─── Extracted material

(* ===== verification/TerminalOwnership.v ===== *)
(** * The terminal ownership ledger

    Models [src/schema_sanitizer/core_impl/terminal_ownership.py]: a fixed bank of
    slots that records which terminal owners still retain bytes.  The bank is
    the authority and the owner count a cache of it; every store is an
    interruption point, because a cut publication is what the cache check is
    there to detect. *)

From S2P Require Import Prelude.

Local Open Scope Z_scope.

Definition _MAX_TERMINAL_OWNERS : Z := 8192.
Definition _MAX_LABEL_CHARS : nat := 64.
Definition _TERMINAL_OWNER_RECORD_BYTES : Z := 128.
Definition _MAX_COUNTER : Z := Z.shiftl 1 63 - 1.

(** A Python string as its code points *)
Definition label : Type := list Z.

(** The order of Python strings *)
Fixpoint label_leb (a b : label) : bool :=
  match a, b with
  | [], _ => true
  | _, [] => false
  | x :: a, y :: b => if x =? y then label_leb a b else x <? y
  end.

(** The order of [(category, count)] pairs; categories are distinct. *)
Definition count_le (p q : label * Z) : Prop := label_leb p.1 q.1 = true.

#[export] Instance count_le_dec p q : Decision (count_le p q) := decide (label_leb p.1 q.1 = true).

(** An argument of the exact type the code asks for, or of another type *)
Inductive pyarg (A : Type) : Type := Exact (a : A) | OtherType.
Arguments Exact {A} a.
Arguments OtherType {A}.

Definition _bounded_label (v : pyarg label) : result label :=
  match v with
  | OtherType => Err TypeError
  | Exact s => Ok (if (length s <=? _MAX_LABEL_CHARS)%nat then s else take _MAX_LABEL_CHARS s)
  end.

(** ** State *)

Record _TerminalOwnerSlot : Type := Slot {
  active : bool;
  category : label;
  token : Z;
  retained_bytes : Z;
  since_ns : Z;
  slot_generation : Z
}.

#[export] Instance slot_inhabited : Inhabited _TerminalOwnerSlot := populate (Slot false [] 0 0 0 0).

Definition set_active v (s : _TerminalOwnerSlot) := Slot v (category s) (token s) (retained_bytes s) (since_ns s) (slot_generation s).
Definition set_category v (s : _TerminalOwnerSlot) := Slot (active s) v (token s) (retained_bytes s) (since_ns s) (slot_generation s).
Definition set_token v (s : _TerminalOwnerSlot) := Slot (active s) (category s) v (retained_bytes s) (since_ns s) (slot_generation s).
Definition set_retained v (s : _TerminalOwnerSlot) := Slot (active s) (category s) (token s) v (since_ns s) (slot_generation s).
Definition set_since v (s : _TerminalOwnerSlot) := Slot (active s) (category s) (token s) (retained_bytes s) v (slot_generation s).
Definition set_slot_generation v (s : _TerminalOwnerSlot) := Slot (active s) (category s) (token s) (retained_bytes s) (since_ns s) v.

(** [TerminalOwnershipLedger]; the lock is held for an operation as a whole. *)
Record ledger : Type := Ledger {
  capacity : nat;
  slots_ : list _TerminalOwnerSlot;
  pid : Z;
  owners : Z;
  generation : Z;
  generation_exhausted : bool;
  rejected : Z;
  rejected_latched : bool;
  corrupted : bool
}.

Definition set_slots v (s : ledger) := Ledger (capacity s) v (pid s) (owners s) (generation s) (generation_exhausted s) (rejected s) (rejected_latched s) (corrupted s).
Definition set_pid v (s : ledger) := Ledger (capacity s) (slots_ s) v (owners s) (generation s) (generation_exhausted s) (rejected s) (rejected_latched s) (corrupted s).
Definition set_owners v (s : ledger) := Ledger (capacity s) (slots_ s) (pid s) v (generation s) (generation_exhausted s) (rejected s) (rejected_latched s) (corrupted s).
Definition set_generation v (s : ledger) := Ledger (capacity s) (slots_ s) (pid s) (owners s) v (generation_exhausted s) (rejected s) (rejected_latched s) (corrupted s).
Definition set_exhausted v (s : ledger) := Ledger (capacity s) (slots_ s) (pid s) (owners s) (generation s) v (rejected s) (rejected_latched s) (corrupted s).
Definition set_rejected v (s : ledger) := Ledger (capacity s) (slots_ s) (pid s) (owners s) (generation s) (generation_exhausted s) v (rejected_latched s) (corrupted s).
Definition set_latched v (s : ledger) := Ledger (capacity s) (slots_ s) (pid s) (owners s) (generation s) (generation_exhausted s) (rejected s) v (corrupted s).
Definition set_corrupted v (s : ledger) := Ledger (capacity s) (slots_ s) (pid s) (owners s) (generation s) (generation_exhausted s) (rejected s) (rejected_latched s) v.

──────

Exercise → An exact copy of the lines above between the line holding "the authority and" and the line holding "Definition set_active v", inclusive, is the whole answer.

Task response →
    the authority and the owner count a cache of it; every store is an
    interruption point, because a cut publication is what the cache check is
    there to detect. *)

From S2P Require Import Prelude.

Local Open Scope Z_scope.

Definition _MAX_TERMINAL_OWNERS : Z := 8192.
Definition _MAX_LABEL_CHARS : nat := 64.
Definition _TERMINAL_OWNER_RECORD_BYTES : Z := 128.
Definition _MAX_COUNTER : Z := Z.shiftl 1 63 - 1.

(** A Python string as its code points *)
Definition label : Type := list Z.

(** The order of Python strings *)
Fixpoint label_leb (a b : label) : bool :=
  match a, b with
  | [], _ => true
  | _, [] => false
  | x :: a, y :: b => if x =? y then label_leb a b else x <? y
  end.

(** The order of [(category, count)] pairs; categories are distinct. *)
Definition count_le (p q : label * Z) : Prop := label_leb p.1 q.1 = true.

#[export] Instance count_le_dec p q : Decision (count_le p q) := decide (label_leb p.1 q.1 = true).

(** An argument of the exact type the code asks for, or of another type *)
Inductive pyarg (A : Type) : Type := Exact (a : A) | OtherType.
Arguments Exact {A} a.
Arguments OtherType {A}.

Definition _bounded_label (v : pyarg label) : result label :=
  match v with
  | OtherType => Err TypeError
  | Exact s => Ok (if (length s <=? _MAX_LABEL_CHARS)%nat then s else take _MAX_LABEL_CHARS s)
  end.

(** ** State *)

Record _TerminalOwnerSlot : Type := Slot {
  active : bool;
  category : label;
  token : Z;
  retained_bytes : Z;
  since_ns : Z;
  slot_generation : Z
}.

#[export] Instance slot_inhabited : Inhabited _TerminalOwnerSlot := populate (Slot false [] 0 0 0 0).

Definition set_active v (s : _TerminalOwnerSlot) := Slot v (category s) (token s) (retained_bytes s) (since_ns s) (slot_generation s).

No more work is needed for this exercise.